“We must guard against the acquisition of unwarranted influence, whether sought or unsought.” Dwight D Eisenhower
We are influenced every day. From the simple act of passing people in the hall-who can encourage us with their warm greeting or cause a shudder of cold isolation as they ignore or disdainfully look at us- to placing ourselves under the direct tutelage of a teacher.
It is nice to select a mentor to provide influence. Someone who inspires you or encourages you to be the best that you can be. Someone who reminds you that you can do what ever is placed in your journey. Someone whom you trust that you believe will be at your back when times become rough.

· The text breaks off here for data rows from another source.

(** * tsc: processor identification and TSC-frequency discovery

    A shallow embedding of [src/main.cpp].  Fixed-width C++ integers are
    integers of [Z] with their wrap-around written out, [double] values are
    IEEE-754 binary64 numbers in the [spec_float] representation, and the
    effects of the program (CPUID queries, the MSR pseudo-file, integer
    divisions, trace lines on stderr) are recorded in a chronological event
    trace carried by a small writer/error monad. *)

From Stdlib Require Import ZArith List String Bool Lia.
From Stdlib Require Import Strings.Byte.
From Stdlib Require Import Floats.SpecFloat.
Import ListNotations.
Local Open Scope Z_scope.

(** ** Fixed-width unsigned arithmetic *)

Module Machine.

Definition u8 (z : Z) : Z := z mod 2 ^ 8.
Definition u32 (z : Z) : Z := z mod 2 ^ 32.
Definition u64 (z : Z) : Z := z mod 2 ^ 64.

End Machine.
Import Machine.

(** ** Model identifiers ([#define INTEL_FAM6_...]) *)

Definition INTEL_FAM6_NEHALEM : Z := 0x1E.
Definition INTEL_FAM6_NEHALEM_G : Z := 0x1F.
Definition INTEL_FAM6_NEHALEM_EP : Z := 0x1A.
Definition INTEL_FAM6_NEHALEM_EX : Z := 0x2E.

Definition INTEL_FAM6_WESTMERE : Z := 0x25.
Definition INTEL_FAM6_WESTMERE_EP : Z := 0x2C.
Definition INTEL_FAM6_WESTMERE_EX : Z := 0x2F.

Definition INTEL_FAM6_SKYLAKE_L : Z := 0x4E.
Definition INTEL_FAM6_SKYLAKE : Z := 0x5E.
Definition INTEL_FAM6_ATOM_GOLDMONT : Z := 0x5C.
Definition INTEL_FAM6_ATOM_GOLDMONT_D : Z := 0x5F.
Definition INTEL_FAM6_ATOM_GOLDMONT_PLUS : Z := 0x7A.

Definition PROCESSOR_NAME_MAXLEN : Z := 16.

(** ** The machine the program runs on *)

(** The four output registers of one CPUID query (32-bit values). *)
Record regs : Type := mkRegs { r_eax : Z; r_ebx : Z; r_ecx : Z; r_edx : Z }.

(** What the program can observe of its host.  [cpuid leaf] is the content of
    the four variables after [eax = ebx = ecx = edx = 0; __get_cpuid(leaf, ...)].
    [msr_dev] is [None] when [open("/dev/cpu/0/msr", O_RDONLY)] fails, and
    otherwise maps an offset to the outcome of an 8-byte [pread] there: [None]
    for an error return, [Some bs] for the bytes delivered.  [tsc k] is the
    value of the time-stamp counter at the [k]-th [rdtsc] of the run. *)
Record world : Type := mkWorld {
  cpuid : Z -> regs;
  msr_dev : option (Z -> option (list byte));
  tsc : nat -> Z
}.

Definition wf_regs (r : regs) : Prop :=
  0 <= r_eax r < 2 ^ 32 /\ 0 <= r_ebx r < 2 ^ 32 /\
  0 <= r_ecx r < 2 ^ 32 /\ 0 <= r_edx r < 2 ^ 32.

(** ** Effects *)

Inductive arg : Type :=
| AInt (z : Z)
| AStr (s : list byte)
| ADbl (d : spec_float).

Inductive event : Type :=
| EvCpuid (leaf : Z)
| EvPrint (fmt : string) (args : list arg)
| EvDiv (dividend divisor : Z)
| EvOpen (path : string)
| EvPread (offset : Z)
| EvClose
| EvRdtsc (k : nat)
| EvSleep (ms : Z).

(** A computation either finishes with a value or stops at an operation whose
    behaviour C++ leaves undefined (an integer division by zero, a
    floating-point to integer conversion out of range). *)
Inductive outcome (A : Type) : Type :=
| Done (a : A)
| Undefined.
Arguments Done {A} a.
Arguments Undefined {A}.

Definition M (A : Type) : Type := list event * outcome A.

Definition ret {A} (a : A) : M A := ([], Done a).

Definition bind {A B} (m : M A) (k : A -> M B) : M B :=
  match m with
  | (t, Done a) => let (t', r) := k a in (t ++ t', r)
  | (t, Undefined) => (t, Undefined)
  end.

Definition emit (e : event) : M unit := ([e], Done tt).

Definition undefined {A} : M A := ([], Undefined).

Declare Scope prog_scope.
Delimit Scope prog_scope with prog.
Notation "x <- m ;; k" := (bind m (fun x => k))
  (at level 61, m at next level, right associativity) : prog_scope.
Notation "m ;;; k" := (bind m (fun _ => k))
  (at level 61, right associativity) : prog_scope.
Local Open Scope prog_scope.

Definition trace_of {A} (m : M A) : list event := fst m.

Definition value_of {A} (m : M A) : option A :=
  match snd m with Done a => Some a | Undefined => None end.

Definition print (fmt : string) (args : list arg) : M unit :=
  emit (EvPrint fmt args).

Definition get_cpuid (w : world) (leaf : Z) : M regs :=
  emit (EvCpuid leaf) ;;; ret (cpuid w leaf).

(** Unsigned 64-bit division; the divisor is not checked by the operation. *)
Definition udiv64 (n d : Z) : M Z :=
  emit (EvDiv n d) ;;; if d =? 0 then undefined else ret (n / d).

Definition is_div (e : event) : bool :=
  match e with EvDiv _ _ => true | _ => false end.

Definition is_msr_access (e : event) : bool :=
  match e with EvOpen _ | EvPread _ | EvClose => true | _ => false end.

(** Traces free of divisions, and of accesses to the MSR device. *)
Definition no_division (t : list event) : bool := forallb (fun e => negb (is_div e)) t.
Definition no_msr_access (t : list event) : bool :=
  forallb (fun e => negb (is_msr_access e)) t.

(** ** [GetProcessorModelFamily] *)

Definition base_family (eax : Z) : Z := Z.land (Z.shiftr eax 8) 0x0f.
Definition base_model (eax : Z) : Z := Z.land (Z.shiftr eax 4) 0x0f.
Definition ext_family (eax : Z) : Z := Z.land (Z.shiftr eax 20) 0xff.
Definition ext_model (eax : Z) : Z := Z.land (Z.shiftr eax 16) 0xf.

(** [family = (eax >> 8) & 0x0f; if (family == 0x0f) family += (eax >> 20) & 0xff;]
    with [family] a [uint8_t]: the sum is formed in [unsigned int] and stored
    back into eight bits. *)
Definition decode_family (eax : Z) : Z :=
  let family := u8 (base_family eax) in
  if family =? 0x0f then u8 (u32 (family + ext_family eax)) else family.

(** [model = (eax >> 4) & 0x0f; if (family >= 6) model += ((eax >> 16) & 0xf) << 4;]
    where [family] is the variable as updated above. *)
Definition decode_model (eax : Z) : Z :=
  let model := u8 (base_model eax) in
  if 6 <=? decode_family eax
  then u8 (u32 (model + Z.shiftl (ext_model eax) 4))
  else model.

Definition GetProcessorModelFamily (w : world) : M (Z * Z) :=
  r <- get_cpuid w 0x01 ;;
  let eax := r_eax r in
  let family := decode_family eax in
  let model := decode_model eax in
  let stepping := Z.land eax 0x0f in
  let ecx_flags := r_ecx r in
  let edx_flags := r_edx r in
  print "model: {0:x}, family: {0:x}, stepping: {0:x}, ecx_flags: {0:x}, edx_flags: {0:x}\n"
        [AInt model; AInt family; AInt stepping; AInt ecx_flags; AInt edx_flags] ;;;
  ret (model, family).

(** ** [IsModelWestmere], [IsModelNehalem] *)

Definition IsModelWestmere (model : Z) : bool :=
  if (model =? INTEL_FAM6_WESTMERE)
     || (model =? INTEL_FAM6_WESTMERE_EP)
     || (model =? INTEL_FAM6_WESTMERE_EX)
  then true else false.

Definition IsModelNehalem (model : Z) : bool :=
  if (model =? INTEL_FAM6_NEHALEM)
     || (model =? INTEL_FAM6_NEHALEM_G)
     || (model =? INTEL_FAM6_NEHALEM_EP)
     || (model =? INTEL_FAM6_NEHALEM_EX)
  then true else false.

(** ** [ReadMsr] *)

(** The value of a little-endian byte sequence. *)
Definition le_decode (bs : list byte) : Z :=
  fold_right (fun b acc => Z.of_N (Byte.to_N b) + 256 * acc) 0 bs.

(** Storing [bs] over the low bytes of a 64-bit object holding [val]. *)
Definition store_low (val : Z) (bs : list byte) : Z :=
  let span := 2 ^ (8 * Z.of_nat (List.length bs)) in
  u64 (le_decode bs + span * (val / span)).

(** [ReadMsr msr val] returns the boolean result together with the content of
    [*val] afterwards.  The descriptor is closed on both outcomes of [pread]. *)
Definition ReadMsr (w : world) (msr : Z) (val : Z) : M (bool * Z) :=
  emit (EvOpen "/dev/cpu/0/msr") ;;;
  match msr_dev w with
  | Some dev =>
      emit (EvPread msr) ;;;
      let '(result, val') :=
        match dev msr with
        | Some bs => let got := firstn 8 bs in
                     (Z.of_nat (List.length got), store_low val got)
        | None => (-1, val)
        end in
      let r := if result =? 8 then true else false in
      emit EvClose ;;;
      ret (r, val')
  | None => ret (false, val)
  end.

(** ** Binary64 arithmetic used by the program *)

Definition int_to_double (z : Z) : spec_float := binary_normalize 53 1024 z 0 false.

(** The literal [1E6]. *)
Definition d1E6 : spec_float := int_to_double 1000000.

Definition dmul : spec_float -> spec_float -> spec_float := SFmul 53 1024.
Definition ddiv : spec_float -> spec_float -> spec_float := SFdiv 53 1024.

(** The integer part of [m * 2^e], towards zero. *)
Definition trunc_mag (m : positive) (e : Z) : Z :=
  if 0 <=? e then Z.pos m * 2 ^ e else Z.pos m / 2 ^ (- e).

(** Conversion of a [double] to [uint64_t]: truncation, undefined when the
    truncated value is not representable. *)
Definition double_to_u64 (d : spec_float) : M Z :=
  match d with
  | S754_zero _ => ret 0
  | S754_finite false m e =>
      let z := trunc_mag m e in if z <? 2 ^ 64 then ret z else undefined
  | S754_finite true m e =>
      if trunc_mag m e =? 0 then ret 0 else undefined
  | S754_infinity _ | S754_nan => undefined
  end.

(** [reg * mult * 1E6], converted back to [uint64_t], on one ratio byte. *)
Definition scaled_exactly (mult reg : Z) : bool :=
  match double_to_u64 (dmul (int_to_double (reg * mult)) d1E6) with
  | ([], Done z) => z =? reg * mult * 1000000
  | _ => false
  end.

Definition is_finite (d : spec_float) : bool :=
  match d with S754_zero _ | S754_finite _ _ _ => true | _ => false end.

(** ** [GetTscHz] *)

(** The [switch (model)] entered when CPUID(0x15) reports [ecx == 0]. *)
Definition crystal_table (model : Z) : Z :=
  if (model =? INTEL_FAM6_SKYLAKE_L) || (model =? INTEL_FAM6_SKYLAKE)
  then 24000000
  else if model =? INTEL_FAM6_ATOM_GOLDMONT_D
  then 25000000
  else if (model =? INTEL_FAM6_ATOM_GOLDMONT) || (model =? INTEL_FAM6_ATOM_GOLDMONT_PLUS)
  then 19200000
  else 0.

(** The [case] labels of that [switch]. *)
Definition crystal_models : list Z :=
  [INTEL_FAM6_SKYLAKE_L; INTEL_FAM6_SKYLAKE; INTEL_FAM6_ATOM_GOLDMONT_D;
   INTEL_FAM6_ATOM_GOLDMONT; INTEL_FAM6_ATOM_GOLDMONT_PLUS].

(** The crystal frequency tier 1 works with: the reported one, or the table's
    when none is reported. *)
Definition crystal_hz (model ecx : Z) : Z :=
  if ecx =? 0 then crystal_table model else ecx.

(** Tier 1, the block guarded by [maxLevel >= 0x15]; its value is [tsc_hz] as
    it stands when the block is left. *)
Definition tier1 (w : world) (model maxLevel : Z) : M Z :=
  if 0x15 <=? maxLevel then
    r <- get_cpuid w 0x15 ;;
    let eax := r_eax r in
    let ebx := r_ebx r in
    let edx := r_edx r in
    print "CPUID(0x15): eax_crystal: {} ebx_tsc: {} ecx_crystal_hz: {}, edx {}\n"
          [AInt eax; AInt ebx; AInt (r_ecx r); AInt edx] ;;;
    if negb (ebx =? 0) then
      let ecx := crystal_hz model (r_ecx r) in
      if negb (ecx =? 0) then
        tsc_hz <- udiv64 (u64 (ecx * ebx)) eax ;;
        mhz <- udiv64 tsc_hz 1000000 ;;
        print "TSC: {} MHz ({} Hz * {} / {} / 1000000)\n"
              [AInt mhz; AInt ecx; AInt ebx; AInt eax] ;;;
        ret tsc_hz
      else ret 0
    else ret 0
  else ret 0.

(** The [case] labels of [IsModelWestmere] and [IsModelNehalem]. *)
Definition legacy_models : list Z :=
  [INTEL_FAM6_WESTMERE; INTEL_FAM6_WESTMERE_EP; INTEL_FAM6_WESTMERE_EX;
   INTEL_FAM6_NEHALEM; INTEL_FAM6_NEHALEM_G; INTEL_FAM6_NEHALEM_EP;
   INTEL_FAM6_NEHALEM_EX].

Definition bus_mult (model : Z) : Z :=
  if IsModelWestmere model || IsModelNehalem model then 133 else 100.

Unfortunately, there are many who don’t get to choose their constant companions: children and prisoners of war come to mind. They both arrived in their situation by no fault of their own. My particular concern in this blog is the influence to children. They are young and cannot take care of them selves. Their developing minds are easily bent toward what is put into them.
Leaders in the Southern Baptist Convention clearly advocate the need to control what is put into a person’s mind. Timothy George wrote an article where he advocated, “May God give us again Baptist families and Baptist churches who will take seriously the awesome responsibilities of indoctrinating our children in the things of God.” (http://centerforbaptiststudies.org/pamphlets/freedom/sbc.htm) Adrian Rogers, past Southern Baptist Convention President said while discussing the need for the seminary professors to teach as they were told, said “If we say pickles have souls, they better teach pickles have souls.” (same source)
Being ‘under the influence’ is dangerous. It creates an altered state of consciousness or reality. We say people are under the influence when they have had too much to drink, or taken drugs. Their thinking process is interrupted. They cannot process information as they would otherwise.
So it is with being indoctrinated. That is not the enjoyment of receiving the influence of someone that you respect, or art that you enjoy. Indoctrination is forced on you and it steals your ability to reason. It is challenging to have a discussion with someone who is under the influence-you go around and around in circles and arrive nowhere.
So how do we stop the dangers of indoctrination and the state of being under the influence. In the drinking and drugs scenario, we have laws that provide safe thresholds. As communities we attempt to provide education on the proper way to balance drinking or taking appropriate doses of medication. But in thinking, we seem to leave people on their own.
I think education and discussion is the key. Exposing new ideas, or new approaches to life broadens a person’s awareness. I know it did for me. I advocate that we have more dinner conversations, more open classrooms and less isolation. Let people discover for themselves the beauty of living and the joy of embracing their own life journey.